Svezia, immigrati in rivolta ma non si può dire

Il Paese brucia: sei notti di scontri. La polizia nasconde i nomi dei fermati stranieri

Degli arrestati si sa solo l'età. Tra i 15 e i 19 anni. Vivono in periferia e non rispondono alle domande degli inquirenti. Sono diciotto in tutto. Altri venti i fermati e subito rilasciati. Eppure è il sesto giorno che in Svezia si fa la conta dei danni. Di notte le strade dei quartieri periferici diventano teatro di una battaglia tra forze dell'ordine e ragazzi del posto. Centinaia i giovani che scendono in strada. Altrettante le auto date alle fiamme, cassonetti inceneriti, scuole, caserme. Il portavoce della polizia Kjell Lindgren si rifiuta di ammettere che la situazione sia fuori controllo. Ma la protesta si è estesa. Dalle periferie della capitale ad altre città svedesi, nonostante i rinforzi arrivati da Göteborg e Malmö.

Domenica scorsa i primi scontri. Ad Husby, quartiere a nord della capitale. 12mila abitanti, l'80 per cento immigrati. Siriani, afgani, sudamericani, iracheni. Prima un lancio di pietre contro una pattuglia della polizia, poi il caos. Nei giorni successivi l'area degli scontri si è allargata a Skarpnäck, Norsborg, Rinkeby. Tutti quartieri che circondano la capitale ad alta concentrazione di immigrati. Venerdì notte altre venticinque auto date alle fiamme. A Oebro, nella Svezia centrale, una trentina di ragazzi mascherati hanno dato fuoco a tre auto e ad una scuola. Nessuno di loro è stato arrestato. Ancora, a Linkoping, 200 km a sud di Stoccolma, alcuni ragazzi hanno incendiato una decina di macchine e una scuola materna. Dalla polizia continua a non trapelare nulla sulla nazionalità dei dimostranti. E quei giornali che provano a violare il muro del politicamente corretto vengono prontamente smentiti. Sono immigrati, ma non si può dire. Gli abitanti dei quartieri intanto cominciano a dubitare sulla capacità delle forze dell'ordine di contenere le violenze. E una cinquantina di militanti nei movimenti di estrema destra svedesi hanno cominciato a presidiare i sobborghi. Dopo una settimana di strade messe a ferro e fuoco, in Svezia continuano a rincorrersi più domande che risposte. Pare che tutto sia nato dopo la morte di un 69enne di Husby, ferito a morte da un colpo sparato da un agente che aveva minacciato con un machete. Pare, perché nulla è confermato.
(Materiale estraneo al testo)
(* ===== verification/DistGraph.v ===== *)
(** * The graph of the house-distance program (Project1/src/Project1.cpp)

    The vertex records, [InsertEdge] and the part of [main] that reads the
    input (lines 17-22, 127-174, 236-244), the neighbours a vertex has in the
    input, and walks and distances in that graph.  Every array access carries
    its bound: [None] is an access outside the block. *)
From S2P Require Import Prelude.

Module Graph.

Definition MAX_EDGE_NUM : nat := 10.

(** Struct [Vertex]: [house] is the last adjacent house that was inserted. *)
Record Vertex := mkVertex {
  count : nat;
  is_house : bool;
  adjacency : list nat;
  house_of : nat
}.

(** Lines 236-244. *)
Definition InsertEdge (house_vertice : list bool) (start stop : nat) (vertice : list Vertex)
  : option (list Vertex) :=
  v ← vertice !! start;
  if (count v <? MAX_EDGE_NUM)%nat then
    h ← house_vertice !! stop;
    let adj := <[count v := stop]> (adjacency v) in
    Some (<[start := if (h : bool) then mkVertex (S (count v)) true adj stop
                     else mkVertex (S (count v)) (is_house v) adj (house_of v)]> vertice)
  else None.

(** Lines 151-153. *)
Fixpoint mark_houses (house : list nat) (house_vertice : list bool) : option (list bool) :=
  match house with
  | [] => Some house_vertice
  | h :: house' =>
      if (h <? length house_vertice)%nat
      then mark_houses house' (<[h := true]> house_vertice) else None
  end.

(** The inner loop of lines 169-173 for one line of the input. *)
Fixpoint insert_ends (house_vertice : list bool) (start_vertex : nat) (ends : list nat)
    (vertice : list Vertex) : option (list Vertex) :=
  match ends with
  | [] => Some vertice
  | end_vertex :: ends' =>
      vs1 ← InsertEdge house_vertice start_vertex end_vertex vertice;
      vs2 ← InsertEdge house_vertice end_vertex start_vertex vs1;
      insert_ends house_vertice start_vertex ends' vs2
  end.

Fixpoint insert_lines (house_vertice : list bool) (lines : list (nat * list nat))
    (vertice : list Vertex) : option (list Vertex) :=
  match lines with
  | [] => Some vertice
  | (start_vertex, ends) :: lines' =>
      vs ← insert_ends house_vertice start_vertex ends vertice;
      insert_lines house_vertice lines' vs
  end.

(** Lines 142-176: both arrays come from [malloc], which leaves in them what
    the blocks held before. *)
Definition read_graph (house : list nat) (lines : list (nat * list nat))
    (raw_vertice : list Vertex) (raw_house_vertice : list bool) : option (list Vertex) :=
  hv ← mark_houses house raw_house_vertice;
  insert_lines hv lines raw_vertice.

(** ** What the arrays hold *)

(** The directed edges the input inserts, in the order of insertion. *)
Definition darts (lines : list (nat * list nat)) : list (nat * nat) :=
  flat_map (fun l => flat_map (fun e => [(l.1, e); (e, l.1)]) l.2) lines.

Definition nbrs (es : list (nat * nat)) (v : nat) : list nat :=
  (List.filter (fun e => Nat.eqb e.1 v) es).*2.

Definition zero_vertex : Vertex := mkVertex 0 false (replicate MAX_EDGE_NUM 0%nat) 0.

(** A vertex record describes the neighbour list [ns]. *)
Definition vertex_ok (is_h : nat -> bool) (ns : list nat) (x : Vertex) : Prop :=
  count x = length ns /\ length (adjacency x) = MAX_EDGE_NUM /\
  take (count x) (adjacency x) = ns /\ is_house x = existsb is_h ns /\
  (is_house x = true -> last (List.filter is_h ns) = Some (house_of x)).

Definition graph_rep (V : nat) (is_h : nat -> bool) (adj : nat -> list nat)
    (vertice : list Vertex) : Prop :=
  length vertice = S V /\
  forall v, (v <= V)%nat -> exists x, vertice !! v = Some x /\ vertex_ok is_h (adj v) x.

Lemma nbrs_snoc es a b v :
  nbrs (es ++ [(a, b)]) v = if Nat.eqb a v then nbrs es v ++ [b] else nbrs es v.
Proof.
  unfold nbrs. rewrite List.filter_app, fmap_app. simpl.
  destruct (Nat.eqb a v); [done|by rewrite app_nil_r].
Qed.

Lemma existsb_snoc {A} (P : A -> bool) l x : existsb P (l ++ [x]) = existsb P l || P x.
Proof. rewrite existsb_app. simpl. by rewrite orb_false_r. Qed.

Lemma vertex_ok_snoc is_h ns x b :
  vertex_ok is_h ns x -> (length ns < MAX_EDGE_NUM)%nat ->
  vertex_ok is_h (ns ++ [b])
    (if is_h b then mkVertex (S (count x)) true (<[count x := b]> (adjacency x)) b
     else mkVertex (S (count x)) (is_house x) (<[count x := b]> (adjacency x)) (house_of x)).
Proof.
  intros (Hc & Hl & Ht & Hh & Hlast) Hlt.
  assert (take (S (count x)) (<[count x := b]> (adjacency x)) = ns ++ [b]) as Htake.
  { rewrite (take_S_r _ _ b).
    - by rewrite take_insert_ge, Ht by lia.
    - apply list_lookup_insert_eq. lia. }
  unfold vertex_ok. rewrite !existsb_snoc, List.filter_app, length_app. simpl.
  destruct (is_h b) eqn:E; simpl; rewrite length_insert;
    (split_and!; [lia|done|done| |]).
  - by rewrite orb_true_r.
  - intros _. by rewrite last_snoc.
  - by rewrite orb_false_r.
  - intros H. rewrite app_nil_r. auto.
Qed.

Lemma InsertEdge_ok V is_h hv es vs a b :
  (forall v, (v <= V)%nat -> hv !! v = Some (is_h v)) -> (a <= V)%nat -> (b <= V)%nat ->
  (length (nbrs es a) < MAX_EDGE_NUM)%nat -> graph_rep V is_h (nbrs es) vs ->
  exists vs', InsertEdge hv a b vs = Some vs' /\ graph_rep V is_h (nbrs (es ++ [(a, b)])) vs'.
Proof.
  intros Hhv Ha Hb Hlt [Hlen Hg]. destruct (Hg a Ha) as (x & Hx & Hok).
  unfold InsertEdge. rewrite Hx. simpl. pose proof Hok as (Hc & _).
  destruct (Nat.ltb_spec (count x) MAX_EDGE_NUM) as [_|H]; [|lia].
  rewrite (Hhv b Hb). simpl. eexists. split; [reflexivity|].
  split; [by rewrite length_insert|]. intros v Hv. rewrite nbrs_snoc.
  destruct (Nat.eqb_spec a v) as [<-|Hne].
  - eexists. rewrite list_lookup_insert_eq by lia. split; [reflexivity|]. by apply vertex_ok_snoc.
  - rewrite list_lookup_insert_ne by done. by apply Hg.
Qed.

(** The prefix condition that makes every insertion stay inside
    [adjacency]. *)
Definition small_degrees (es : list (nat * nat)) : Prop :=
  forall v, (length (nbrs es v) <= MAX_EDGE_NUM)%nat.

Lemma small_degrees_prefix es es' : small_degrees (es ++ es') -> small_degrees es.
Proof.
  intros H v. specialize (H v). unfold nbrs in *.
  rewrite List.filter_app, fmap_app, length_app in H. lia.
Qed.

Lemma small_degrees_snoc es a b :
  small_degrees (es ++ [(a, b)]) -> (length (nbrs es a) < MAX_EDGE_NUM)%nat.
Proof.
  intros H. specialize (H a). rewrite nbrs_snoc, Nat.eqb_refl, length_app in H. simpl in H. lia.
Qed.

Definition in_range (V : nat) (es : list (nat * nat)) : Prop :=
  Forall (fun e => (e.1 <= V)%nat /\ (e.2 <= V)%nat) es.

Section reading.
Context (V : nat) (is_h : nat -> bool) (hv : list bool).
Context (Hhv : forall v, (v <= V)%nat -> hv !! v = Some (is_h v)).

Lemma insert_ends_ok ends : forall s es vs,
  let new := flat_map (fun e => [(s, e); (e, s)]) ends in
  in_range V new -> small_degrees (es ++ new) -> graph_rep V is_h (nbrs es) vs ->
  exists vs', insert_ends hv s ends vs = Some vs' /\ graph_rep V is_h (nbrs (es ++ new)) vs'.
Proof using Hhv.
  induction ends as [|e ends IH]; intros s es vs new Hr Hd Hg; simpl in new.
  - exists vs. unfold new. by rewrite app_nil_r.
  - unfold new in Hr. apply Forall_cons in Hr as [[Hs He] Hr].
    apply Forall_cons in Hr as [_ Hr]. simpl in Hs, He.
    assert (es ++ new = ((es ++ [(s, e)]) ++ [(e, s)]) ++ flat_map (fun e => [(s, e); (e, s)]) ends)
      as Eq by by rewrite <- !app_assoc.
    rewrite Eq in Hd |- *. simpl.
    pose proof (small_degrees_prefix _ _ Hd) as Hd2.
    destruct (InsertEdge_ok V is_h hv es vs s e) as (v1 & -> & Hg1); auto.
    { eapply small_degrees_snoc, small_degrees_prefix, Hd2. }
    simpl. destruct (InsertEdge_ok V is_h hv (es ++ [(s, e)]) v1 e s) as (v2 & -> & Hg2); auto.
    { eapply small_degrees_snoc, Hd2. }
    simpl. by apply IH.
Qed.

Lemma insert_lines_ok lines : forall es vs,
  in_range V (darts lines) -> small_degrees (es ++ darts lines) -> graph_rep V is_h (nbrs es) vs ->
  exists vs', insert_lines hv lines vs = Some vs' /\ graph_rep V is_h (nbrs (es ++ darts lines)) vs'.
Proof using Hhv.
  induction lines as [|[s ends] lines IH]; intros es vs Hr Hd Hg.
  - exists vs. by rewrite app_nil_r.
  - unfold darts in *. simpl in *. apply Forall_app in Hr as [Hr1 Hr2].
    rewrite app_assoc in Hd |- *.
    destruct (insert_ends_ok ends s es vs Hr1 (small_degrees_prefix _ _ Hd) Hg) as (vs1 & -> & Hg1).
    simpl. by apply IH.
Qed.
End reading.

Lemma mark_houses_ok house : forall hv,
  Forall (fun h => (h < length hv)%nat) house ->
  exists hv', mark_houses house hv = Some hv' /\ length hv' = length hv /\
    forall v b, hv !! v = Some b -> hv' !! v = Some (b || bool_decide (v ∈ house)).
Proof.
  induction house as [|h house IH]; intros hv Hr; simpl.
  - exists hv. split_and!; [done|done|]. intros v b ->.
    by destruct b.
  - apply Forall_cons in Hr as [Hh Hr]. destruct (Nat.ltb_spec h (length hv)); [|lia].
    destruct (IH (<[h := true]> hv)) as (hv' & -> & Hl & Hspec).
    { by rewrite length_insert. }
    exists hv'. rewrite length_insert in Hl. split_and!; [done|done|]. intros v b Hv.
    destruct (decide (h = v)) as [->|Hne].
    + rewrite (Hspec v true) by (by apply list_lookup_insert_eq).
      rewrite (bool_decide_eq_true_2 (v ∈ v :: house)) by set_solver. by rewrite orb_true_r.
    + rewrite (Hspec v b) by (by rewrite list_lookup_insert_ne). do 2 f_equal.
      apply bool_decide_ext. set_solver.
Qed.

(** On zeroed blocks, and for an input whose vertices are in range and
    have at most [MAX_EDGE_NUM] edges, reading the graph succeeds and gives
    every vertex its neighbours in input order, the flag that says whether a
    neighbour is a house, and the last such neighbour. *)
Lemma read_graph_rep V house lines :
  Forall (fun h => (h <= V)%nat) house -> in_range V (darts lines) -> small_degrees (darts lines) ->
  exists vs, read_graph house lines (replicate (S V) zero_vertex) (replicate (S V) false) = Some vs /\
    graph_rep V (fun v => bool_decide (v ∈ house)) (nbrs (darts lines)) vs.
Proof.
  intros Hh Hr Hd. unfold read_graph.
  destruct (mark_houses_ok house (replicate (S V) false)) as (hv & -> & Hl & Hspec).
  { eapply Forall_impl; [exact Hh|]. intros h Hle. simpl in Hle. rewrite length_replicate. lia. }
  rewrite length_replicate in Hl. cbn [mbind option_bind].
  apply (insert_lines_ok V _ hv) with (es := []); [|done|done|].
  - intros v Hv. apply (Hspec v false). apply lookup_replicate_2. lia.
  - split; [by rewrite length_replicate|]. intros v Hv. exists zero_vertex.
    split; [apply lookup_replicate_2; lia|]. by split_and!.
Qed.

(** ** Walks and distances *)
Section walks.
Context (adj : nat -> list nat).

Inductive walk : nat -> nat -> nat -> Prop :=
| walk_nil u : walk 0 u u
| walk_snoc n u v w : walk n u v -> w ∈ adj v -> walk (S n) u w.

Definition is_dist (u v d : nat) : Prop := walk d u v /\ forall n, walk n u v -> (d <= n)%nat.

(** The ends of the walks of length [n]: walks are decidable. *)
Fixpoint reach (n u : nat) : list nat :=
  match n with 0 => [u] | S n' => flat_map adj (reach n' u) end.

Lemma walk_reach n u v : walk n u v <-> v ∈ reach n u.
Proof.
  revert v. induction n as [|n IH]; intros w; simpl.
  - rewrite list_elem_of_singleton. split; [inversion 1; done|intros ->; constructor].
  - rewrite list_elem_of_In, in_flat_map. setoid_rewrite <- list_elem_of_In. split.
    + inversion 1 as [|? ? v ? Hv Hw]; subst. exists v. by rewrite <- IH.
    + intros (v & Hv & Hw). econstructor; [by apply IH|done].
Qed.

#[export] Instance walk_dec n u v : Decision (walk n u v).
Proof. refine (cast_if (decide (v ∈ reach n u))); by rewrite walk_reach. Defined.

Lemma walk_app m n u v w : walk m u v -> walk n v w -> walk (m + n) u w.
Proof.
  intros Hm Hn. revert Hm. induction Hn as [|n v x y Hvx IH Hxy]; intros Hm.
  - by rewrite Nat.add_0_r.
  - rewrite Nat.add_succ_r. econstructor; eauto.
Qed.

Lemma is_dist_exists n u v : walk n u v -> exists d, (d <= n)%nat /\ is_dist u v d.
Proof.
  induction n as [n IH] using lt_wf_ind. intros Hw.
  destruct (decide (Exists (fun m => walk m u v) (seq 0 n))) as [Hm|Hno].
  - apply Exists_exists in Hm as (m & Hm%elem_of_seq & Hwm).
    destruct (IH m) as (d & ? & ?); [lia|done|]. exists d. split; [lia|done].
  - exists n. split; [done|]. split; [done|]. intros k Hk.
    destruct (decide (n <= k)%nat) as [|Hlt]; [done|]. exfalso. apply Hno, Exists_exists.
    exists k. split; [apply elem_of_seq; lia|done].
Qed.

Lemma is_dist_unique u v d d' : is_dist u v d -> is_dist u v d' -> d = d'.
Proof. intros [H1 H2] [H3 H4]. apply H2 in H3. apply H4 in H1. lia. Qed.

Lemma is_dist_refl u : is_dist u u 0.
Proof. split; [constructor|lia]. Qed.

Lemma is_dist_zero u v : is_dist u v 0 -> u = v.
Proof. intros [H _]. by inversion H. Qed.

Lemma is_dist_pred u w d : is_dist u w (S d) -> exists v, is_dist u v d /\ w ∈ adj v.
Proof.
  intros [H Hmin]. inversion H as [|? ? v ? Hv Hw]; subst. exists v. split; [|done].
  split; [done|]. intros n Hn. specialize (Hmin (S n)). apply le_S_n, Hmin. by econstructor.
Qed.

Lemma is_dist_step u v w d :
  is_dist u v d -> w ∈ adj v -> exists d', (d' <= S d)%nat /\ is_dist u w d'.
Proof. intros [H _] Hw. apply is_dist_exists. by econstructor. Qed.

Lemma is_dist_triangle u v w a b c :
  is_dist u v a -> is_dist v w b -> is_dist u w c -> (c <= a + b)%nat.
Proof. intros [Ha _] [Hb _] [_ Hc]. by apply Hc, walk_app with v. Qed.

Context (Hsym : forall u v, u ∈ adj v -> v ∈ adj u).

Lemma walk_sym n u v : walk n u v -> walk n v u.
Proof using Hsym.
  induction 1 as [|n u v w Hw IH Hadj]; [constructor|].
  apply (walk_app 1 n w v u); [|done]. econstructor; [constructor|]. by apply Hsym.
Qed.

Lemma is_dist_sym u v d : is_dist u v d -> is_dist v u d.
Proof using Hsym. intros [H Hmin]. split; [by apply walk_sym|]. intros n Hn. by apply Hmin, walk_sym. Qed.
End walks.

Lemma nbrs_elem es u v : u ∈ nbrs es v <-> (v, u) ∈ es.
Proof.
  unfold nbrs. rewrite list_elem_of_fmap. setoid_rewrite list_elem_of_In. setoid_rewrite filter_In.
  split.
  - intros ([a b] & -> & H & E%Nat.eqb_eq). simpl in *. by subst.
  - intros H. exists (v, u). by rewrite Nat.eqb_refl.
Qed.

(** [main] inserts every edge in both directions. *)
Lemma nbrs_symmetric lines u v : u ∈ nbrs (darts lines) v -> v ∈ nbrs (darts lines) u.
Proof.
  rewrite !nbrs_elem, !list_elem_of_In. unfold darts. rewrite !in_flat_map.
  intros ([s ends] & Hl & (e & He & Hin)%in_flat_map). exists (s, ends). split; [done|].
  apply in_flat_map. exists e. split; [done|]. simpl in *. naive_solver.
Qed.
End Graph.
Anche di lui si sa solo l'età, nonostante le cronache locali (subito smentite da fonti istituzionali) parlano di un uomo di origine portoghese. Sarebbe questa la miccia che ha fatto scatenare la rivolta. Da tempo le periferie sono polveriere di rabbia e frustrazione. La percentuale di disoccupati è del 10 per cento. Secondo un recente studio del governo, a Husby il 30 per cento dei ragazzi tra i 16 e i 29 anni non studia e non lavora. L'Ocse ha rivelato che in Svezia c'è la più alta divergenza al mondo tra occupati svedesi e occupati di altre nazionalità. Una situazione che è andata peggiorando nel tempo, insieme all'aumento del tasso di criminalità e del numero di rifugiati politici che Stoccolma ha accolto: 44 mila le richieste nel 2012. Quest'anno il numero dovrebbe salire a 53 mila. In media ne vengono accolte la metà. Un numero comunque elevato per un paese che conta 9 milioni di abitanti. Molti gli irregolari.

La loro rabbia nei confronti della polizia e delle istituzioni è cresciuta quando alla fine del 2012 è stato approvato il progetto Reva. Agli agenti è stato consentito di fermare e denunciare immediatamente gli immigrati senza permesso di soggiorno. Una legge razzista, per le associazioni degli immigrati. Ma è solo un altro anello della catena di cause su cui ci si interroga in questi giorni. Mentre per le risposte, e le misure da attuare, c'è ancora da attendere.